Two Factor Authentication

Two-Factor Authentication (2FA). SGA 2FA brings an added level of security by requiring two methods to verify identity. SGA 2FA requires that users not only know their username and password but also have access to an email account or SMS-enabled phone number associated with their username. SGA 2FA can also be set to authorize a device for access without requiring 2FA for a customizable period. 2FA protects against phishing, social engineering, and brute-force password attacks, and it secures your logins from attackers who exploit weak or stolen credentials.

How SGA Two Factor Authentication (2FA) Works:

When SGA 2FA is enabled, users will log in with their username and password.

Users will then be asked how they would like to receive an authorization code by email or text.

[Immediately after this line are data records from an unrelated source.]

(** X9. The coordinates of a column of geometries.  When every geometry is
    a Polygon or a LineString, each gives its exterior ring or its line,
    in order, and nothing is written.  Otherwise the run stops at the
    first geometry of another kind, with one message that names its kind:
    no coordinates are returned for the geometries before it. *)
Theorem map_run_extract_coordinates gs :
  (Forall (λ g, geom_type g ∈ ["Polygon"; "LineString"]) gs →
   map_run extract_coordinates gs = Run [] (Ok (exterior_or_line <$> gs)))
  ∧ (∀ i g,
       gs !! i = Some g →
       geom_type g ∉ ["Polygon"; "LineString"] →
       Forall (λ g, geom_type g ∈ ["Polygon"; "LineString"]) (take i gs) →
       map_run extract_coordinates gs
       = Run [Write (GeometryNotSupported (geom_type g))] Stop).
Proof.
  split; [apply map_run_extract_coordinates_supported|].
  induction gs as [|g0 gs IH]; intros i g Hi Hg Hbefore; [done|].
  destruct i as [|i].
  - injection Hi as ->. cbn [map_run]. by rewrite (extract_coordinates_unsupported g Hg).
  - cbn [take] in Hbefore. apply Forall_cons in Hbefore as [Hg0 Hbefore].
    cbn [map_run]. rewrite (extract_coordinates_supported g0 Hg0).
    rewrite (IH i g Hi Hg Hbefore). reflexivity.
Qed.

End Coordinates.

(** ** The check of the samples and wells *)

Lemma bind_if_singleton {A B} (p : A → bool) (f : A → B) (l : list A) :
  l ≫= (λ x, if p x then [f x] else []) = f <$> filter (λ x, p x = true) l.
Proof.
  induction l as [|x l IH]; [done|].
  rewrite bind_cons, filter_cons, IH.
  destruct (p x); [by rewrite decide_True|by rewrite decide_False].
Qed.

Lemma run_eta {A} (r : run A) : r = Run (trace r) (result r).
Proof. by destruct r. Qed.

Section SamplesAndWells.
Context {float : Type}.
Implicit Types (df : @GeoDataFrame float).

(** X10. The check of the samples and wells on a table that has its two
    columns, with class names that can be read and a mapping text that is
    a dict: it always runs to its end.  It writes a warning for each of
    the first nine wells that are not acceptable, one summary line when
    there are ten or more of them, then one warning for each class name of
    the shapes that is not a key of the mapping (each name once, in order
    of first appearance), and it ends with the success message. *)
Theorem load_and_QC_SamplesandWells_warnings
    df (list_of_calibpoint_names : calibpoint_names)
    (samples_and_wells_input : string) (Name : list pyval)
    (samples_and_wells : dict pyval pyval) :
  has_name df = true →
  has_classification df = true →
  mapO (λ r, classification_name_of (default PNone (classification r)))
       (filter (λ r, geom_type (geometry r) ≠ "MultiPolygon")
          (filter (λ r, notna r)
             (filter (λ r, name r ∉ Some <$> names_list list_of_calibpoint_names)
                     (rows df))))
  = Ok Name →
  literal_eval (samples_and_wells_processed samples_and_wells_input)
  = Ok (PDict samples_and_wells) →
  need_hashable Name = Ok tt →
  load_and_QC_SamplesandWells df list_of_calibpoint_names samples_and_wells_input
  = Run (((λ well, Write (WellNotAcceptable well))
            <$> take 9 (unacceptable (dict_values samples_and_wells)))
         ++ (if 10 <=? length (unacceptable (dict_values samples_and_wells))
             then [Write TooManyWellWarnings] else [])
         ++ ((λ name, Write (NameNotInSamples name))
               <$> filter (λ name, negb (dict_mem samples_and_wells name) = true)
                          (unique Name))
         ++ [Success SamplesWellsQCDone])
        (Ok tt).
Proof.
  intros Hname Hclass HName Hparsed Hhash. unfold load_and_QC_SamplesandWells.
  rewrite Hname, Hclass. cbn [need_column]. do 2 run_step.
  rewrite HName. run_step. rewrite Hparsed. run_step. cbn [as_dict]. run_step.
  destruct (check_wells_counts (dict_values samples_and_wells) 0) as [Hres Htr].
  rewrite (run_bind_Ok _ _ _ Hres), Htr. cbn [Nat.add Nat.sub].
  rewrite Hhash.
  set (body := λ name : pyval,
         when (negb (dict_mem samples_and_wells name))
              (emit (Write (NameNotInSamples name)))).
  assert (∀ x, result (body x) = Ok tt) as Hbody.
  { intros x. unfold body. by destruct (negb _). }
  pose proof (for_each_result (unique Name) body Hbody) as Hfr.
  pose proof (for_each_trace (unique Name) body Hbody) as Hft.
  assert (unique Name ≫= (λ x, trace (body x))
          = (λ name, Write (NameNotInSamples name))
              <$> filter (λ name, negb (dict_mem samples_and_wells name) = true)
                         (unique Name)) as Hnames.
  { rewrite <-bind_if_singleton. apply list_bind_ext; [|done].
    intros x. unfold body. by destruct (negb _). }
  rewrite Hnames in Hft.
  destruct (10 <=? length (unacceptable (dict_values samples_and_wells))).
  - cbn [when]. run_step. run_step.
    rewrite (run_bind_Ok _ _ _ Hfr), Hft. cbn [trace result emit].
    reflexivity.
  - cbn [when]. run_step. run_step.
    rewrite (run_bind_Ok _ _ _ Hfr), Hft. cbn [trace result emit].
    reflexivity.
Qed.

End SamplesAndWells.

Lemma load_and_QC_SamplesandWells_warnings_witness :
  load_and_QC_SamplesandWells with_square ("calib1", "calib2", "calib3")
    (quoted "{`stroma`:`C3`}")
  = Run [Write (NameNotInSamples (PStr "tumor")); Success SamplesWellsQCDone] (Ok tt).
Proof.
  apply (load_and_QC_SamplesandWells_warnings with_square ("calib1", "calib2", "calib3")
           (quoted "{`stroma`:`C3`}") [PStr "tumor"] [(PStr "stroma", PStr "C3")]);
    vm_compute; reflexivity.
Defined.

(** ** The export of the shapes *)

Lemma dict_get_mem {K V} `{EqDecision K} (d : dict K V) (k : K) :
  dict_mem d k = true → ∃ v, dict_get d k = Some v ∧ v ∈ dict_values d.
Proof.
  unfold dict_mem, dict_keys, dict_values. intros Hk%bool_decide_eq_true.
  induction d as [|[k0 v0] d IH]; [by apply elem_of_nil in Hk|].
  cbn [dict_get]. destruct (decide (k0 = k)) as [->|Hne].
  - exists v0. split; [done|]. cbn. apply elem_of_cons. by left.
  - cbn in Hk. apply elem_of_cons in Hk as [->|Hk]; [done|].
    destruct (IH Hk) as (v & Hv & Hin). exists v. split; [done|].
    cbn. apply elem_of_cons. by right.
Qed.

Lemma mapped_wells {A K V} `{EqDecision K} (d : dict K V) (v0 : V) (l : list (A * K)) :
  Forall (λ shape, shape.2 ∈ dict_values d)
         ((λ cn, (cn.1, default v0 (dict_get d cn.2)))
            <$> filter (λ cn, dict_mem d cn.2 = true) l).
Proof.
  apply Forall_fmap, Forall_forall. intros cn Hcn.
  apply list_elem_of_filter in Hcn as [Hmem _].
  destruct (dict_get_mem _ _ Hmem) as (well & Hwell & Hin). cbn. by rewrite Hwell.
Qed.

Lemma mapO_Forall_Ok {A B} (f : A → outcome B) (l : list A) :
  Forall (λ x, ∃ y, f x = Ok y) l → ∃ l', mapO f l = Ok l'.
Proof.
  induction 1 as [|x l [y Hy] _ [l' IH]]; [by exists []|].
  exists (y :: l'). cbn [mapO]. by rewrite Hy, IH.
Qed.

NOTE: If only one contact method is available to the user, that method will be available.

A one-time code will be generated and sent to the location that was chosen when the user presses the “Send Code” button:

This access code will need to be entered into the SGA dialog box.

If the user wants the device they’re currently using to be authorized for subsequent logins, they need to check the “Authorize this Device” box:

NOTE: Your organization's SGA administrator sets the device authorization time limit. After reaching the time limit, the user must reauthorize the device to log in.

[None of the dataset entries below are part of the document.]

(** * An ML pipeline driver and its basic-cleaning stage

    A shallow embedding of the two Python programs of the repository:

    - [main.py], the Hydra/MLflow pipeline driver ([Module Main]);
    - [src/basic_cleaning/run.py], the pandas/W&B cleaning stage
      ([Module BasicCleaning]).

    Both programs are straight-line scripts around external services
    (MLflow, Weights & Biases, pandas, argparse).  The scripts themselves
    are translated line by line into a state-and-exception monad; what the
    external libraries decide (whether an MLflow run succeeds, what a W&B
    reference resolves to, which strings pandas reads as dates, what
    the clock shows, which strings Python reads as floats) enters as the
    fields of interface classes, so every statement holds for every
    behaviour of these services. *)

From Stdlib Require Import Floats ZArith Lia Ascii String Uint63.
From stdpp Require Import gmap strings list.

Local Open Scope string_scope.

(** ** Effects: mutable state and exceptions *)

Module Eff.

(** The outcome of running a Python statement: a value, or a raised
    exception. *)
Inductive result (E A : Type) : Type :=
| Ok (a : A)
| Raise (e : E).
Arguments Ok {E A} a.
Arguments Raise {E A} e.

(** A computation over a state [S] that may raise an [E]: the state
    reached is kept in both cases, as side effects performed before a
    [raise] stay performed. *)
Definition M (S E A : Type) : Type := S -> result E A * S.

Definition ret {S E A} (a : A) : M S E A := fun s => (Ok a, s).

Definition bind {S E A B} (m : M S E A) (k : A -> M S E B) : M S E B :=
  fun s =>
    match m s with
    | (Ok a, s') => k a s'
    | (Raise e, s') => (Raise e, s')
    end.

Definition raise {S E A} (e : E) : M S E A := fun s => (Raise e, s).

Definition modify {S E} (f : S -> S) : M S E unit := fun s => (Ok tt, f s).

(** [if c: body] *)
Definition when {S E} (c : bool) (body : M S E unit) : M S E unit :=
  if c then body else ret tt.

(** [try: body finally: cleanup], the shape of a [with] block whose
    context manager releases a resource on every exit path. *)
Definition finally {S E A} (body : M S E A) (cleanup : S -> S) : M S E A :=
  fun s => let '(r, s') := body s in (r, cleanup s').

(** Unwrap the result of an external call that may fail. *)
Definition unwrap {S E A} (o : option A) (e : E) : M S E A :=
  match o with
  | Some a => ret a
  | None => raise e
  end.

End Eff.

Import Eff.

Declare Scope eff_scope.
Delimit Scope eff_scope with eff.
Notation "x <- m ;; k" := (bind m (fun x => k))
  (at level 100, m at next level, right associativity) : eff_scope.
Notation "m ;; k" := (bind m (fun _ => k))
  (at level 100, right associativity) : eff_scope.

(** ** The fragment of Python's built-ins the scripts use *)

Module Py.

(** [s.split(c)] for a one-character separator [c]: the pieces between
    the separators, empty pieces included; never the empty list
    ([''.split(',') == ['']]). *)
Fixpoint split (c : ascii) (s : string) : list string :=
  match s with
  | EmptyString => [EmptyString]
  | String a s' =>
      if Ascii.eqb a c then EmptyString :: split c s'
      else match split c s' with
           | w :: ws => String a w :: ws
           | [] => [String a EmptyString]
           end
  end.

(** [x in l] on a list of strings. *)
Definition contains (x : string) (l : list string) : bool :=
  bool_decide (x ∈ l).

(** [s.endswith('/')] *)
Fixpoint endswith_sep (s : string) : bool :=
  match s with
  | EmptyString => false
  | String a EmptyString => Ascii.eqb a "/"
  | String _ s' => endswith_sep s'
  end.

(** [os.path.join(a, b)] of [posixpath], for two components. *)
Definition os_path_join (a b : string) : string :=
  if String.prefix "/" b then b
  else if String.eqb a "" || endswith_sep a then a +:+ b
  else a +:+ "/" +:+ b.

End Py.

(** ** [main.py]: the pipeline driver *)

Module Main.

(** A scalar of the Hydra configuration, or a literal the driver passes
    as a stage parameter. *)
Inductive value : Type :=
| VStr (s : string)
| VInt (n : Z)
| VFloat (x : float)
| VBool (b : bool)
| VNull.

(** The configuration keys [go] reads; [config['etl']['sample']] is
    [etl_sample config], and so on.  The sub-mapping
    [modeling.random_forest] is kept as its list of items. *)
Record Config : Type := {
  main_project_name : string;
  main_experiment_name : string;
  main_steps : string;
  etl_sample : value;
  etl_min_price : value;
  etl_max_price : value;
  data_check_kl_threshold : value;
  data_check_min_price : value;
  data_check_max_price : value;
  modeling_test_size : value;
  modeling_val_size : value;
  modeling_random_seed : value;
  modeling_stratify_by : value;
  modeling_max_tfidf_features : value;
  modeling_output_artifact : value;
  modeling_random_forest : list (string * value)
}.

(** One call of [mlflow.run(uri, entry_point, env_manager=..., parameters=...)]. *)
Record Invocation : Type := {
  uri : string;
  entry_point : string;
  env_manager : option string;
  parameters : list (string * value)
}.

(** What the driver changes: the process environment, MLflow's tracking
    settings, the files it writes, and the calls of [mlflow.run] it has
    made so far, each under the stage name that guards it. *)
Record State : Type := {
  environ : gmap string string;
  tracking_uri : option string;
  experiment : option string;
  files : gmap string (list (string * value));
  runs : list (string * Invocation)
}.

(** [mlflow.run] raises when the stage's process fails. *)
Inductive exn : Type :=
| ExecutionException (stage : string).

(** Where the script runs. *)
Class Host : Type := {
  (** [os.path.abspath(os.path.dirname(__file__))] *)
  root_path : string;
  (** [Path(__file__).resolve().parent] *)
  project_root : string;
  (** [hydra.utils.get_original_cwd()] *)
  original_cwd : string;
  (** the directory [tempfile.TemporaryDirectory()] creates *)
  tmp_dir : string
}.

(** The external runner: whether the stage process started by a call
    succeeds, given the calls already made in this run. *)
Class Mlflow : Type := {
  run_succeeds : list (string * Invocation) -> Invocation -> bool
}.

(** [_steps], with [test_regression_model] commented out in the source. *)
Definition _steps : list string :=
  [ "download";
    "basic_cleaning";
    "data_check";
    "data_split";
    "train_random_forest" ].

(** The names [go] tests for, in the order of its [if] statements. *)
Definition stage_names : list string :=
  [ "download";
    "basic_cleaning";
    "data_check";
    "data_split";
    "train_random_forest";
    "test_regression_model" ].

Section Driver.
Context `{!Host} `{!Mlflow}.

Local Open Scope eff_scope.

Definition setenv (k v : string) : M State exn unit :=
  modify (fun s =>
    {| environ := <[k := v]> (environ s); tracking_uri := tracking_uri s;
       experiment := experiment s; files := files s; runs := runs s |}).

Definition set_tracking_uri (u : string) : M State exn unit :=
  modify (fun s =>
    {| environ := environ s; tracking_uri := Some u;
       experiment := experiment s; files := files s; runs := runs s |}).

Definition set_experiment (e : string) : M State exn unit :=
  modify (fun s =>
    {| environ := environ s; tracking_uri := tracking_uri s;
       experiment := Some e; files := files s; runs := runs s |}).

(** [with open(path, "w") as f: json.dump(container, f)] *)
Definition json_dump (path : string) (container : list (string * value))
  : M State exn unit :=
  modify (fun s =>
    {| environ := environ s; tracking_uri := tracking_uri s;
       experiment := experiment s; files := <[path := container]> (files s);
       runs := runs s |}).

(** [mlflow.run(...)] under the guard [if stage in active_steps]: the
    call is recorded, then it returns or raises as the runner decides. *)
Definition mlflow_run (stage : string) (i : Invocation) : M State exn unit :=
  fun s =>
    let s' := {| environ := environ s; tracking_uri := tracking_uri s;
                 experiment := experiment s; files := files s;
                 runs := runs s ++ [(stage, i)] |} in
    if run_succeeds (runs s) i then (Ok tt, s')
    else (Raise (ExecutionException stage), s').

(** Leaving the [with tempfile.TemporaryDirectory()] block removes the
    directory and what is in it. *)
Definition inside (dir path : string) : bool :=
  String.prefix (if Py.endswith_sep dir then dir else dir +:+ "/") path.

Definition remove_tmp_dir (s : State) : State :=
  {| environ := environ s; tracking_uri := tracking_uri s;
     experiment := experiment s;
     files := filter (fun kv => inside tmp_dir kv.1 = false) (files s);
     runs := runs s |}.

Definition wandb_store : string :=
  "adamjhenderson95-western-governors-university/".

(** The body of the [with] block: one guarded [mlflow.run] per stage. *)
Definition run_steps (config : Config) (active_steps : list string)
  : M State exn unit :=
  when (Py.contains "download" active_steps)
    (mlflow_run "download"
       {| uri := Py.os_path_join (Py.os_path_join project_root "components") "get_data";
          entry_point := "main";
          env_manager := Some "conda";
          parameters :=
            [ ("sample", etl_sample config);
              ("artifact_name", VStr "sample.csv");
              ("artifact_type", VStr "raw_data");
              ("artifact_description", VStr "Raw file as downloaded") ] |}) ;;
  when (Py.contains "basic_cleaning" active_steps)
    (mlflow_run "basic_cleaning"
       {| uri := Py.os_path_join (Py.os_path_join original_cwd "src") "basic_cleaning";
          entry_point := "main";
          env_manager := None;
          parameters :=
            [ ("input_artifact", VStr "sample.csv:latest");
              ("output_artifact", VStr "clean_sample.csv");
              ("output_type", VStr "clean_sample");
              ("output_description", VStr "Data with outliers and null values removed");
              ("min_price", etl_min_price config);
              ("max_price", etl_max_price config) ] |}) ;;
  when (Py.contains "data_check" active_steps)
    (mlflow_run "data_check"
       {| uri := Py.os_path_join (Py.os_path_join original_cwd "src") "data_check";
          entry_point := "main";
          env_manager := None;
          parameters :=
            [ ("csv", VStr (wandb_store +:+ "project-ml-pipeline-src_basic_cleaning/clean_sample.csv:latest"));
              ("ref", VStr (wandb_store +:+ "project-ml-pipeline-src_basic_cleaning/clean_sample.csv:reference"));
              ("kl_threshold", data_check_kl_threshold config);
              ("min_price", data_check_min_price config);
              ("max_price", data_check_max_price config) ] |}) ;;
  when (Py.contains "data_split" active_steps)
    (mlflow_run "data_split"
       {| uri := Py.os_path_join root_path "components/train_val_test_split";
          entry_point := "main";
          env_manager := None;
          parameters :=
            [ ("input", VStr (wandb_store +:+ "project-ml-pipeline-src_basic_cleaning/clean_sample.csv:latest"));
              ("test_size", modeling_test_size config);
              ("random_seed", modeling_random_seed config);
              ("stratify_by", modeling_stratify_by config) ] |}) ;;
  when (Py.contains "train_random_forest" active_steps)
    (let rf_config_path := Py.os_path_join tmp_dir "rf_config.json" in
     json_dump rf_config_path (modeling_random_forest config) ;;
     mlflow_run "train_random_forest"
       {| uri := Py.os_path_join root_path "src/train_random_forest";
          entry_point := "main";
          env_manager := None;
          parameters :=
            [ ("trainval_artifact", VStr (wandb_store +:+ "nyc_airbnb/trainval_data.csv:v0"));
              ("val_size", modeling_val_size config);
              ("random_seed", modeling_random_seed config);
              ("stratify_by", modeling_stratify_by config);
              ("rf_config", VStr rf_config_path);
              ("max_tfidf_features", modeling_max_tfidf_features config);
              ("output_artifact", modeling_output_artifact config) ] |}) ;;
  when (Py.contains "test_regression_model" active_steps)
    (mlflow_run "test_regression_model"
       {| uri := Py.os_path_join root_path "components/test_regression_model";
          entry_point := "main";
          env_manager := None;
          parameters :=
            [ ("mlflow_model", VStr "random_forest_export:prod");
              ("test_dataset", VStr "test_data.csv:latest") ] |}).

SGA Two Factor (2FA) Prerequisites:

All users MUST have a unique email address and/or an SMS enabled (cellular, SMS enabled VOIP) associated with their user name.

Any users without an email or SMS-enabled phone number associated with their account cannot access SGA.

Setting Up 2FA:

NOTE: This setting can only be enabled in SGA Web Accounting.

SGA 2FA can be enabled in the Settings > General Settings > Authentication menu.

2FA Settings:

• Use Two-Factor Authentication

  • Enables Two-Factor Authentication for SGA Web

• Use Two-Factor Authentication for Windows

  • Enables Two-Factor Authentication for SGA for Windows

• Allow SMS Two-Factor Authentication

  *Enables 2FA codes via SMS Requires Twilio Account

• Allow Email Two-Factor authentication

  *Enables 2FA codes via Email

Use Device Authorization Timeout

• Allows setting of a number of Hours or Days to authorize a device to access SGA web accounting without requiring re-authorization via 2FA authentication. This authorization is for one user on one device and will not be carried to other devices or users.

For assistance setting up Two Factor Authentication, please contact SGA Support.

All users MUST have a unique email address and/or an SMS enabled (cellular, SMS enabled VOIP) associated with their username, or they will not be able to access SGA.